Daily Development for
Thursday, September 10, 1998
by: Patrick A. Randolph, Jr.
Professor of Law
UMKC School of Law
Of Counsel: Blackwell Sanders Peper Martin
Kansas City, Missouri
The Reporter (and comentator) for today's DD is Jim Stillman of Murphy, Weir & Butler, Los Angeles and San Francisco.
BANKRUPTCY; LIENS; AVOIDANCE; IMPAIRMENT OF EXEMPTION: Under Bankruptcy Code § 522(f), a judgment creditor's lien will be avoided, only in part, and not in toto, where necessary to protect the debtor's exemption.
In re Silveira, ___ F.3d ___ (1st Cir. 1998), 1998 U.S. App. LEXIS 7754.
Section 522(f) permits a debtor to avoid the fixing of the lien on the interest of the debtor in property to the extent that such lien impairs an exemption. If Congress had meant that the lien would be avoided in toto, it would have used the word "if" instead of the words "to the extent that," the First Circuit held. In this case, to protect the debtor's exemption of $15,000, the bank's $209,500 judicial lien was reduced to $24,320, which was the amount of excess equity beyond the exemption amount and the senior mortgage. The First Circuit found that it was difficult to draw any reliable inferences from the House Report's negative references to In re Gonzalez and In re Chabot (at page 13), because the First Circuit felt that its conclusion in this case was similar to the ones reached in those cases, supposedly criticized by Congress.

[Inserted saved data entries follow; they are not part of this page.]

(** ** Several processes *)
Section System.
Context {K : Type} `{KubeClient K}.
(** The Lease they compete for, and the bound on the difference between their
    clocks and the time of the system. *)
Variables (namespace leaseName : string) (skew : Z).
Definition the_key : NamespacedName := mkKey namespace leaseName.

(** A process: its identity, its clock and where it is in the call. *)
Record Process := mkProcess { p_holder : string; p_offset : Z; p_call : LeaseCall }.
Record System := mkSystem {
  sys_kube : K;
  sys_time : Z;
  sys_processes : list Process;
  sys_acquired : list string    (* who acquired the Lease, oldest first *)
}.

(** One call of a process that reads [now] on its clock. *)
Definition call_step (now : Z) (s : K) (c : LeaseCall) : LeaseCall * K :=
  match c with
  | Done b => (Done b, s)
  | ReadClock k => (k now, s)
  | GetLease key k => let '(r, s') := kube_Get KLease key s in (k r, s')
  | CreateLease o k => let '(r, s') := kube_Create KLease o s in (k r, s')
  | PatchLease base o k => let '(r, s') := kube_Patch KLease base o s in (k r, s')
  end.
Definition running (c : LeaseCall) : bool := match c with Done _ => false | _ => true end.
Definition acquired (c : LeaseCall) : bool := match c with Done b => b | _ => false end.
Definition with_call (p : Process) (c : LeaseCall) : Process := mkProcess (p_holder p) (p_offset p) c.

(** Time passes; a process does its next call; a process whose call is over
    starts another (its next reconcile); others write other objects. *)
Context `{!LeaseServer K}.
Inductive step : System -> System -> Prop :=
| step_time s t t' ps acq : t <= t' -> step (mkSystem s t ps acq) (mkSystem s t' ps acq)
| step_call s t ps acq i p c s' :
    ps !! i = Some p -> running (p_call p) = true ->
    call_step (t + p_offset p) s (p_call p) = (c, s') ->
    step (mkSystem s t ps acq)
         (mkSystem s' t (<[i := with_call p c]> ps) (if acquired c then acq ++ [p_holder p] else acq))
| step_start s t ps acq i p :
    ps !! i = Some p -> running (p_call p) = false ->
    step (mkSystem s t ps acq)
         (mkSystem s t (<[i := with_call p (lease_call (p_holder p) namespace leaseName)]> ps) acq)
| step_other s s' t ps acq :
    versions the_key s' = versions the_key s -> step (mkSystem s t ps acq) (mkSystem s' t ps acq).

(** The run in which the processes call in the given order. *)
Definition turn (s : System) (i : nat) : System :=
  match sys_processes s !! i with
  | Some p =>
      if running (p_call p) then
        let '(c, k) := call_step (sys_time s + p_offset p) (sys_kube s) (p_call p) in
        mkSystem k (sys_time s) (<[i := with_call p c]> (sys_processes s))
          (if acquired c then sys_acquired s ++ [p_holder p] else sys_acquired s)
      else s
  | None => s
  end.
Definition turns (s : System) (order : list nat) : System := foldl turn s order.
Lemma turns_steps order s : rtc step s (turns s order).
Proof.
  revert s. induction order as [|i order IH]; intros s; [done|]. cbn. etrans; [|apply IH].
  destruct s as [k t ps acq]. unfold turn. cbn. destruct (ps !! i) as [p|] eqn:Hp; [|done].
  destruct (running (p_call p)) eqn:Hr; [|done]. destruct (call_step _ _ _) as [c k'] eqn:Hc.
  apply rtc_once. by apply (step_call k t ps acq i p c k').
Qed.

(** *** Exclusion
    A version that [h] holds and that nobody sees expired before
    [floor] + 30 s. *)
Definition fresh (floor : Z) (h : string) (spec : LeaseSpec) : Prop :=
  HolderIdentity spec = Some h /\
  exists renew seconds, RenewTime spec = Some renew /\ LeaseDurationSeconds spec = Some seconds /\
    floor <= renew /\ AG.leaseDuration <= seconds.
Definition idle (p : Process) : Prop :=
  (p_call p = lease_call (p_holder p) namespace leaseName \/ exists b, p_call p = Done b) /\
  - skew <= p_offset p <= skew.

Section Exclusion.
Variable floor : Z.
Abbreviation limit := (floor + AG.leaseDuration * Second).

Lemma fresh_unique vs h h' : vs <> [] -> Forall (fresh floor h) vs -> Forall (fresh floor h') vs -> h = h'.
Proof.
  destruct vs as [|v vs]; [done|]. intros _ [[Hh _] _]%Forall_cons [[Hh' _] _]%Forall_cons. congruence.
Qed.

(** Where a process can be before [limit]: never at the take-over. *)
Inductive at_call (vs : list LeaseSpec) (me : string) : LeaseCall -> Prop :=
| at_start : at_call vs me (lease_call me namespace leaseName)
| at_get now : floor + Microsecond <= now -> at_call vs me (get_call me namespace leaseName now)
| at_create now : floor + Microsecond <= now -> at_call vs me (create_call me namespace leaseName now)
| at_renew l now : floor + Microsecond <= now -> o_spec l ∈ vs -> lease_key l = the_key ->
    HolderIdentity (o_spec l) = Some me -> at_call vs me (renew_call l now)
| at_expiry l now : o_spec l ∈ vs -> at_call vs me (expiry_call me l now)
| at_done b : at_call vs me (Done b).
Hint Constructors at_call : core.

Record exclusive (s : System) : Prop := {
  ex_owner : exists h, Forall (fresh floor h) (versions the_key (sys_kube s));
  ex_time : floor + Microsecond + skew <= sys_time s;
  ex_calls : Forall (fun p => at_call (versions the_key (sys_kube s)) (p_holder p) (p_call p) /\
                              - skew <= p_offset p <= skew) (sys_processes s);
  ex_acquired : forall h, h ∈ sys_acquired s ->
    Forall (fresh floor h) (versions the_key (sys_kube s)) /\ versions the_key (sys_kube s) <> []
}.

Lemma at_call_mono vs vs' me c : vs ⊆ vs' -> at_call vs me c -> at_call vs' me c.
Proof. intros Hsub Hc. destruct Hc; eauto. Qed.

Lemma micro_bound t : t - Microsecond < micro t.
Proof. unfold micro, Microsecond. pose proof (Z.mod_pos_bound t 1000). lia. Qed.

Lemma fresh_created me now :
  floor + Microsecond <= now ->
  fresh floor me (micro_spec (mkLeaseSpec (Some me) (Some AG.leaseDuration) (Some now) (Some now))).
Proof.
  intros Hn. split; [done|]. do 2 eexists. split_and!; [reflexivity|reflexivity| |lia].
  pose proof (micro_bound now). lia.
Qed.
Lemma fresh_renewed h base cur acquire now :
  floor + Microsecond <= now -> fresh floor h cur ->
  fresh floor h (merge_spec (micro_spec base)
    (micro_spec (mkLeaseSpec (HolderIdentity base) (LeaseDurationSeconds base) acquire (Some now))) cur).
Proof.
  intros Hn (Hh & renew & seconds & Hr & Hd & Hle & Hs). pose proof (micro_bound now).
  unfold merge_spec, merge_field, micro_spec; cbn. rewrite !decide_True by done.
  split; [done|]. cbn. destruct (decide (_ = Some (micro now))); cbn; [by exists renew, seconds|].
  exists (micro now), seconds. split_and!; [done|done|lia|done].
Qed.
Lemma fresh_owner h me spec : fresh floor h spec -> HolderIdentity spec = Some me -> me = h.
Proof. intros [Hh _]. congruence. Qed.

(** What one call may do to the versions and to its process. *)
Record leads (h me : string) (s : K) (c' : LeaseCall) (s' : K) : Prop := {
  leads_grows : versions the_key s ⊆ versions the_key s';
  leads_call : at_call (versions the_key s') me c';
  leads_owner : exists h', Forall (fresh floor h') (versions the_key s') /\
    (versions the_key s <> [] -> h' = h /\ versions the_key s' <> []) /\
    (acquired c' = true -> h' = me /\ versions the_key s' <> [])
}.

Lemma leads_reads h me s c' s' :
  versions the_key s' = versions the_key s -> Forall (fresh floor h) (versions the_key s) ->
  at_call (versions the_key s) me c' -> acquired c' = false -> leads h me s c' s'.
Proof. intros Hs Hf Hc Ha. split; rewrite ?Hs, ?Ha; [done..|]. by exists h. Qed.

Lemma leads_create h me now s r s' :
  Forall (fresh floor h) (versions the_key s) -> floor + Microsecond <= now ->
  kube_Create KLease (mkObject (new_meta leaseName namespace ∅)
    (mkLeaseSpec (Some me) (Some AG.leaseDuration) (Some now) (Some now)) tt) s = (r, s') ->
  leads h me s (written r) s'.
Proof.
  intros Hf Hnow Hr. apply (Create_versions _ _ _ _ the_key) in Hr.
  rewrite decide_True in Hr by done. destruct Hr as [[Hs Hs']|[[err ->] Hs]];
    [|by apply leads_reads; [done..|apply at_done|done]].
  pose proof (fresh_created me now Hnow). cbn in Hs'. split; rewrite ?Hs, ?Hs'; [set_solver|apply at_done|].
  exists me. split_and!; [by constructor|done|by intros _].
Qed.
Lemma leads_renew h me l now s r s' :
  Forall (fresh floor h) (versions the_key s) -> floor + Microsecond <= now ->
  o_spec l ∈ versions the_key s -> lease_key l = the_key -> HolderIdentity (o_spec l) = Some me ->
  kube_Patch KLease l (mkObject (o_meta l)
    (mkLeaseSpec (HolderIdentity (o_spec l)) (LeaseDurationSeconds (o_spec l)) (AcquireTime (o_spec l))
       (Some now)) tt) s = (r, s') ->
  leads h me s (written r) s'.
Proof.
  intros Hf Hnow Hin Hkey Hme Hr. apply (Patch_versions _ _ _ _ _ the_key) in Hr.
  rewrite decide_True in Hr by done. destruct Hr as [(cur & Hcur & Hs)|[[err ->] Hs]];
    [|by apply leads_reads; [done..|apply at_done|done]].
  rewrite Forall_forall in Hf. assert (me = h) as -> by (eapply fresh_owner; eauto).
  apply last_Some_elem_of in Hcur. split; rewrite ?Hs; [set_solver|apply at_done|].
  exists h. split_and!; [|split; [done|]|split; [done|]]; [|by destruct (versions the_key s)..].
  apply Forall_app. split; [by apply Forall_forall|]. apply Forall_singleton, fresh_renewed; auto.
Qed.

Lemma call_exclusive h me now s c c' s' :
  at_call (versions the_key s) me c -> Forall (fresh floor h) (versions the_key s) ->
  floor + Microsecond <= now <= limit -> running c = true ->
  call_step now s c = (c', s') -> leads h me s c' s'.
Proof.
  intros Hc Hf [Hlo Hhi] Hrun Hstep. destruct Hc as [|now0 Hn|now0 Hn|l now0 Hn Hin Hkey Hme|l now0 Hin|b];
    cbn in Hstep; [| | | | |done].
  - injection Hstep as <- <-. by apply leads_reads; [..|apply at_get|].
  - destruct (kube_Get _ _ _) as [r s1] eqn:Hg. injection Hstep as <- <-.
    apply Get_versions in Hg as [Hs Hr].
    destruct r as [l|err]; cbn.
    2: { destruct (IsNotFound err); (apply leads_reads; [done..| |done]); [by apply at_create|apply at_done]. }
    destruct Hr as [Hin Hkey]. case_bool_decide; [by apply leads_reads; [..|apply at_renew|]|].
    apply leads_reads; [done..|by apply at_expiry|]. rewrite Forall_forall in Hf. destruct (Hf _ Hin) as (_ & r & d & Hr & Hd & _).
    unfold expiry_call. by rewrite Hr, Hd.
  - destruct (kube_Create _ _ _) as [r s1] eqn:Hg. injection Hstep as <- <-. eapply (leads_create h me now0); [done|done|exact Hg].
  - destruct (kube_Patch _ _ _) as [r s1] eqn:Hg. injection Hstep as <- <-. by eapply (leads_renew h me l now0); [..|exact Hg].
  - pose proof Hf as Hl. rewrite Forall_forall in Hl. destruct (Hl _ Hin) as (_ & r & d & Hr & Hd & Hle & Hs).
    unfold expiry_call in Hstep. rewrite Hr, Hd in Hstep. injection Hstep as <- <-.
    destruct (Z.ltb_spec (r + d * Second) now); [unfold Second, Millisecond in *; nia|]. by apply leads_reads.
Qed.

Lemma step_exclusive s s' :
  step s s' -> sys_time s' + skew <= limit -> exclusive s -> exclusive s'.
Proof.
  intros Hstep Hlim [[h Hown] Htime Hcalls Hacq].
  destruct Hstep as [s t t' ps acq Ht|s t ps acq i p c s' Hp Hrun Hcall|s t ps acq i p Hp Hrun|s s' t ps acq Hs];
    cbn [sys_time sys_kube sys_processes sys_acquired] in *.
  - split; cbn; [by exists h|lia|done..].
  - assert (Hpi := proj1 (Forall_forall _ _) Hcalls p ltac:(by eapply list_elem_of_lookup_2)). cbn in Hpi.
    destruct Hpi as [Hc Hoff].
    assert (Hnow : floor + Microsecond <= t + p_offset p <= limit) by lia.
    destruct (call_exclusive _ _ _ _ _ _ _ Hc Hown Hnow Hrun Hcall) as [Hgrows Hc' (h' & Hown' & Hkeep & Hnew)].
    split; cbn; [by exists h'|lia| |].
    + apply Forall_insert; [|done]. eapply Forall_impl; [exact Hcalls|]. cbn.
      intros q [Hq ?]. split; [by eapply at_call_mono|done].
    + assert (Hold : forall x, x ∈ acq -> Forall (fresh floor x) (versions the_key s') /\ versions the_key s' <> []).
      { intros x Hx. destruct (Hacq x Hx) as [Hfx Hne]. destruct (Hkeep Hne) as [-> Hne'].
        by rewrite (fresh_unique _ _ _ Hne Hfx Hown). }
      destruct (acquired c) eqn:Ha; [|done]. intros x [Hx|Hx]%elem_of_app; [by apply Hold|].
      apply list_elem_of_singleton in Hx as ->. by destruct (Hnew eq_refl) as [-> Hne].
  - split; cbn; [by exists h|done| |done]. apply Forall_insert; [done|]. split; [apply at_start|].
    apply (proj1 (Forall_forall _ _) Hcalls p). by eapply list_elem_of_lookup_2.
  - split; cbn; rewrite ?Hs; [by exists h|done..].
Qed.
End Exclusion.

Lemma steps_time s s' : rtc step s s' -> sys_time s <= sys_time s'.
Proof. induction 1 as [|s1 s2 s3 Hstep _ IH]; [lia|]. destruct Hstep; cbn in *; lia. Qed.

Reporter's Comment: This case represents the clearlyemerging majority and common sense view, certainly after the 1994 Amendments, that section 522(f) does not require avoidance of the judicial lien in toto. The harder questions are, is the lien really stripped down to the amount that section 522(f) allows? Does all future appreciation in the property therefore go to the debtor? Should the Court permit the judicial lienor to sell the property at a sheriff's sale and remit the exemption amount in cash to the debtor? These questions and others are the subject of an array of Bankruptcy Court decisions, in recent years, reaching various results.
BANKRUPTCY; EXEMPTIONS; HOMESTEAD; PREEMPTION: A debtor was entitled to its homestead exemption under Bankruptcy Code § 522, even though under state law the fact that the subject debt arose prior to the acquisition of the said homestead would have given rise to an exception to the homestead claim.
In re Weinstein, 217 B.R. 5 (D.Mass. 1998).
Section 522 of the Bankruptcy Code preempts state law. Nor did the Bankruptcy Court err in deciding sua sponte to (1) reopen the case pursuant to section 350(a)(B), and (2) withdraw and reverse its previous decision denying the homestead exemptionand to do so without notice to the objecting creditor.
Reporter's Comment: The Bankruptcy Judge labored under a crisis of conscience in this case, with opinions in hand from each of his four judicial brethren from the Bankruptcy bench of Massachusetts, on the question whether Bankruptcy Code homestead exemption preempts state law. The opinions were divided. After ruling to the contrary, this Bankruptcy Court changed its mind sua sponte. A good thing, according the District Court. The Bankruptcy Court got it right on reconsideration, the District Court held, siding with Bankruptcy Judge Queenan's ruling in In re Boucher, 203 B.R. 10 (D. Mass. 1996).